# How does one get into back country travel?



## oneshot (Oct 8, 2010)

option1: snowshoes are your best bet and less costly. you'll have to take the longer approaches but you'll get there eventually. most snow shoes work with most board boots. 

option2: make friends with sled shredders.


resort riding is beat! IMO, save money next yr and splitboard or buy a sled.


----------



## zakk (Apr 21, 2008)

oneshot said:


> option1: snowshoes are your best bet and less costly. you'll have to take the longer approaches but you'll get there eventually. most snow shoes work with most board boots.
> 
> option2: make friends with sled shredders.
> 
> ...


I found some so-so Back Country 101 posts, but most are mum on the snowshoe thing. Sleds are an idea, I'd like to do more of it myself. Obviously starting small and finding easy spots to work out the details and gain experience.


----------



## oneshot (Oct 8, 2010)

off topic..
I grew up in Sunnyvale travelling to Tahoe to ski and crosscountry at Squaw.. its a trek!
you live in San Jose i see.. we woulda been neighbors..

option3: move closer  makes it that much more affordable to go alot more.


----------



## zakk (Apr 21, 2008)

oneshot said:


> off topic..
> I grew up in Sunnyvale travelling to Tahoe to ski and crosscountry at Squaw.. its a trek!
> you live in San Jose i see.. we woulda been neighbors..
> 
> option3: move closer  makes it that much more affordable to go alot more.


yeah, this weekend will be me first weekend in San Jose. I've been looking for work around there, but nothing yet. 

Looking at a few sites, it looks like you can get special snowshoes that will "take" what they are calling soft boots (aka normal snowboarding boots) 

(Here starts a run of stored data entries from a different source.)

(* ===== verification/TcpServerTheorems.v ===== *)
(** * What TcpServer promises to its user, and how it can be misused *)
From S2P Require Import Prelude Hoare Printf StdMap NetBuffer TcpConnection TcpConnectionFacts EventLoopThreadPool TcpServer TcpServerSteps.
Import EventLoopThreadPool TcpServer.

Section Reachable.
Context (name ipPort : list Z) (opts : TcpConnection.options) (threadInitCallback : bool).
Hypothesis ipPort_short : (length ipPort ≤ 51)%nat.

Lemma server_construct_inv sockfd idle : inv name ipPort opts 0 (construct sockfd idle).
Proof.
  split; cbn; [done|lia|done|]. split_and!.
  - intros id. rewrite lookup_empty. split; [by intros []|lia].
  - intros id m. by rewrite lookup_empty.
  - constructor.
  - constructor.
  - done.
Qed.

Lemma server_reachable_inv s : reachable name ipPort opts threadInitCallback s → ∃ n, inv name ipPort opts n s.
Proof.
  induction 1 as [sockfd idle|s e s' _ [n IH] Hv Hs]; [exists 0%nat; apply server_construct_inv|].
  exact (ensures_val _ _ _ _ _ (server_step_ok name ipPort opts threadInitCallback ipPort_short n s e IH Hv) Hs).
Qed.

Lemma run_one e es s1 s : valid s e → handle name ipPort opts threadInitCallback e s = (Val (), s1) →
  run name ipPort opts threadInitCallback (e :: es) s = run name ipPort opts threadInitCallback es s1.
Proof. intros Hv Hh. cbn [run]. rewrite bool_decide_eq_true_2 by done. by rewrite Hh. Qed.

Lemma drain n s : inv name ipPort opts n s →
  ∃ ls s', run name ipPort opts threadInitCallback (Run <$> ls) s = Some s' ∧ pending s' = [] ∧ inv name ipPort opts n s'.
Proof.
  remember (work (pending s)) as w eqn:Hw. revert s Hw. induction w as [w IH] using lt_wf_ind. intros s -> Hinv.
  destruct (pending s) as [|[l f] q] eqn:Hp; [by exists [], s|].
  destruct (server_run_functor_ok name ipPort opts ipPort_short n s l Hinv) as ([] & s1 & Hs1 & Hinv1 & Hlt).
  rewrite Hp in Hlt. destruct (IH _ (Hlt (list_elem_of_here _ _)) s1 eq_refl Hinv1) as (ls & s' & Hr & Hq & Hi).
  exists (l :: ls), s'. split; [|done].
  change (Run <$> l :: ls) with (Run l :: (Run <$> ls)). by rewrite (run_one _ _ s1).
Qed.

End Reachable.

(** C12: In every history of a server that keeps to [valid] (it is not destroyed,
    its first start() is in its own thread, and its connections get the events
    that [TcpConnection.valid] allows), the next step returns, in whatever order
    its threads run: no assertion fails, in the server, in the pool, or in the
    connections.  Each accepted connection is a connection of [TcpConnection] in
    which the server makes the calls connectEstablished and connectDestroyed at
    the right time; connections take turns on the loops of the pool; a connection
    is in the map, under its own name, until it is removed, and what is queued
    for it is exactly its next call.  When the loops have run what they were
    given, which takes finitely many steps, a connection is either up and in the
    map, or it is down, with one callback for each, and in neither the map nor
    its loop. *)
Theorem tcp_server_manages_connections name ipPort opts threadInitCallback s :
  (length ipPort ≤ 51)%nat → reachable name ipPort opts threadInitCallback s →
  (∀ e, valid s e → ∃ s', handle name ipPort opts threadInitCallback e s = (Val (), s')) ∧
  (∃ n, (started s = true → loops_ (threadPool_ s) = seq 1 n) ∧
    (∀ id, is_Some (members s !! id) ↔ 1 <= id < nextConnId_ s) ∧
    ∀ id m, members s !! id = Some m →
      history opts m ∧ ioLoop m = next_loop n (Z.to_nat (id - 1)) ∧
      ∃ st, life st (object m) ∧ calls (trace m) = expected st ∧
            queued id (pending s) = tokens (ioLoop m) id st ∧
            StdMap.find (connName name ipPort id) (connections_ s) = if known st then Some id else None) ∧
  (∃ ls s', run name ipPort opts threadInitCallback (Run <$> ls) s = Some s' ∧
    ∀ id m, members s' !! id = Some m → (life Open (object m) ∧ StdMap.find (name_ m) (connections_ s') = Some id) ∨
                                        (life Gone (object m) ∧ StdMap.find (name_ m) (connections_ s') = None)).
Proof.
  intros Hip Hr. destruct (server_reachable_inv _ _ _ _ Hip _ Hr) as [n Hinv]. split; [|split].
  - intros e Hv. destruct (server_step_ok name ipPort opts threadInitCallback Hip n s e Hinv Hv) as ([] & s' & Hs & _). by exists s'.
  - pose proof Hinv as [_ _ Hp (Hd & Hm & _)]. exists n. split_and!; [intros Hst; rewrite Hst in Hp; by destruct Hp|done|].
    intros id m Hid. destruct (Hm id m Hid) as [st []]. split_and!; try done. by exists st.
  - destruct (drain _ _ _ threadInitCallback Hip n s Hinv) as (ls & s' & Hrun & Hq & Hinv'). exists ls, s'. split; [done|].
    intros id m Hid. destruct (i_members _ _ _ _ _ Hinv') as (_ & Hm & _). destruct (Hm id m Hid) as [st [_ M2 _ M4 _ M6 M7]].
    rewrite Hq in M6. rewrite M2. destruct st; cbn in M6; try done; auto.
Qed.

(** ** A run: two threads, three connections, of which the second is closed by
    the peer. *)
Definition sample_name : list Z := bytes_of "srv".
Definition sample_ipPort : list Z := bytes_of "0.0.0.0:80".
Definition sample_opts : TcpConnection.options := TcpConnectionFacts.plain.
Definition peer_closes : TcpConnection.event := TcpConnection.Poll POLLIN (Buffer.ReadBytes []) (WriteOk 0).
Definition sample : list event :=
  [SetThreadNum 2; Start 0; Accept (Acceptor.AcceptOk 5) 0 0; Accept (Acceptor.AcceptOk 6) 0 0; Run 1; Run 2;
   Accept (Acceptor.AcceptOk 7) 0 0; Connection 2 peer_closes].

Lemma run_reachable name ipPort opts cb es s s' :
  reachable name ipPort opts cb s → run name ipPort opts cb es s = Some s' → reachable name ipPort opts cb s'.
Proof.
  revert s. induction es as [|e es IH]; intros s Hr Hs; cbn in Hs; [by simplify_eq|].
  case_bool_decide; [|done]. destruct (handle name ipPort opts cb e s) as [[[]| | |] s1] eqn:E; try done.
  eapply IH; [|exact Hs]. by eapply reach_step.
Qed.

Lemma tcp_server_manages_connections_witness :
  ∃ s, run sample_name sample_ipPort sample_opts true sample (construct 3 4) = Some s ∧
    pending s = [(1%nat, FConnectEstablished 3); (0%nat, FRemoveConnection 2)] ∧
    ∀ e, valid s e → ∃ s', handle sample_name sample_ipPort sample_opts true e s = (Val (), s').
Proof.
  destruct (run sample_name sample_ipPort sample_opts true sample (construct 3 4)) as [s|] eqn:Hs; [|by vm_compute in Hs].
  exists s. split; [reflexivity|]. split.
  - change (pending (default s (Some s)) = [(1%nat, FConnectEstablished 3); (0%nat, FRemoveConnection 2)]).
    rewrite <-Hs. vm_compute. reflexivity.
  - exact (proj1 (tcp_server_manages_connections sample_name sample_ipPort sample_opts true s ltac:(vm_compute; lia)
             (run_reachable _ _ _ _ sample _ _ (reach_construct _ _ _ _ 3 4) Hs))).
Defined.

(** ** Misuse *)

(** start() from another thread, for a server whose header says that this is
    thread safe: the assertion of the pool fails. *)
Theorem start_in_other_thread_aborts name ipPort opts cb sockfd idle :
  (handle name ipPort opts cb (Start 1) (construct sockfd idle)).1 = Abort.
Proof. reflexivity. Qed.

(** The server is destroyed while a connection shuts down: the assertion of
    Channel::remove fails. *)
Theorem destroy_with_half_closed_aborts :
  ∃ s, run sample_name sample_ipPort sample_opts true
         [Start 0; Accept (Acceptor.AcceptOk 5) 0 0; Connection 1 (TcpConnection.Shutdown true)] (construct 3 4) = Some s ∧
       (destroy 0 s).1 = Abort.
Proof. eexists. split; [vm_compute; reflexivity|vm_compute; reflexivity]. Qed.

(** The server is destroyed while a connection of another thread is up, and the
    peer closes it before that thread has run connectDestroyed: the close
    callback uses the destroyed server. *)
Theorem close_after_destroy_is_undefined :
  ∃ s s', run sample_name sample_ipPort sample_opts true
         [SetThreadNum 1; Start 0; Accept (Acceptor.AcceptOk 5) 0 0; Run 1] (construct 3 4) = Some s ∧
       destroy 0 s = (Val (), s') ∧ valid s' (Connection 1 peer_closes) ∧
       (handle sample_name sample_ipPort sample_opts true (Connection 1 peer_closes) s').1 = Ub.
Proof.
  eexists _, _. split; [vm_compute; reflexivity|]. split; [vm_compute; reflexivity|].
  split; [apply (bool_decide_eq_true_1 _); vm_compute; reflexivity|vm_compute; reflexivity].
Qed.

(** When the descriptors are used up, the pending connection is accepted on the
    idle descriptor and closed; the idle descriptor is there again, under the
    number that open(2) returns. *)
Theorem full_acceptor_drops_connection a accepted reopened :
  0 <= accepted → accepted ∉ Acceptor.descriptors a → 0 <= reopened →
  ∃ a', Acceptor.handleRead (Acceptor.AcceptError true) accepted reopened a = (Val None, a') ∧
    Acceptor.idleFd_ a' = reopened ∧
    Acceptor.descriptors a' = {[reopened]} ∪ (Acceptor.descriptors a ∖ {[Acceptor.idleFd_ a]}) ∖ {[accepted]}.
Proof.
  intros H1 H2 H3. eexists. split; [reflexivity|]. cbn. rewrite (proj2 (Z.leb_le 0 accepted)), (proj2 (Z.leb_le 0 reopened)) by done.
  split; [done|]. set_solver.
Qed.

There is a place that will also train you on avy conditions and back country day hikes. sounds like a decent way for me to get some experience to teach my friends. I also have an old Forum raider 163w that I might carve up for a splitboard if I don't sell it 

Can you use soft boots on a split board?


----------



## SmashPig (Nov 29, 2010)

zakk said:


> Can you use soft boots on a split board?


Yes you can.


----------



## zakk (Apr 21, 2008)

thanks for all the info! Are the weight ranges on snowshoes like snowboards where its more like suggestions?


----------



## walove (May 1, 2009)

snow shoes are light so bigger is better in the pow, small ones are good for trails. Poles (collapsible) are must as they same a ton of energy keeping you balanced. I made mine out of two old ski poles, one child one adult, and a hose clamp. Use forums like this to find a partner to go with, if your lucky they will pass down some of their knowledge, of the avy danger and the terrain in the area. 
Then get a splitboard and throw those snowshoes in the shed and forget about them. (having the weight of the board on the snow and your feet instead of your back is a big advantage. gliding the flats is nice too.)


----------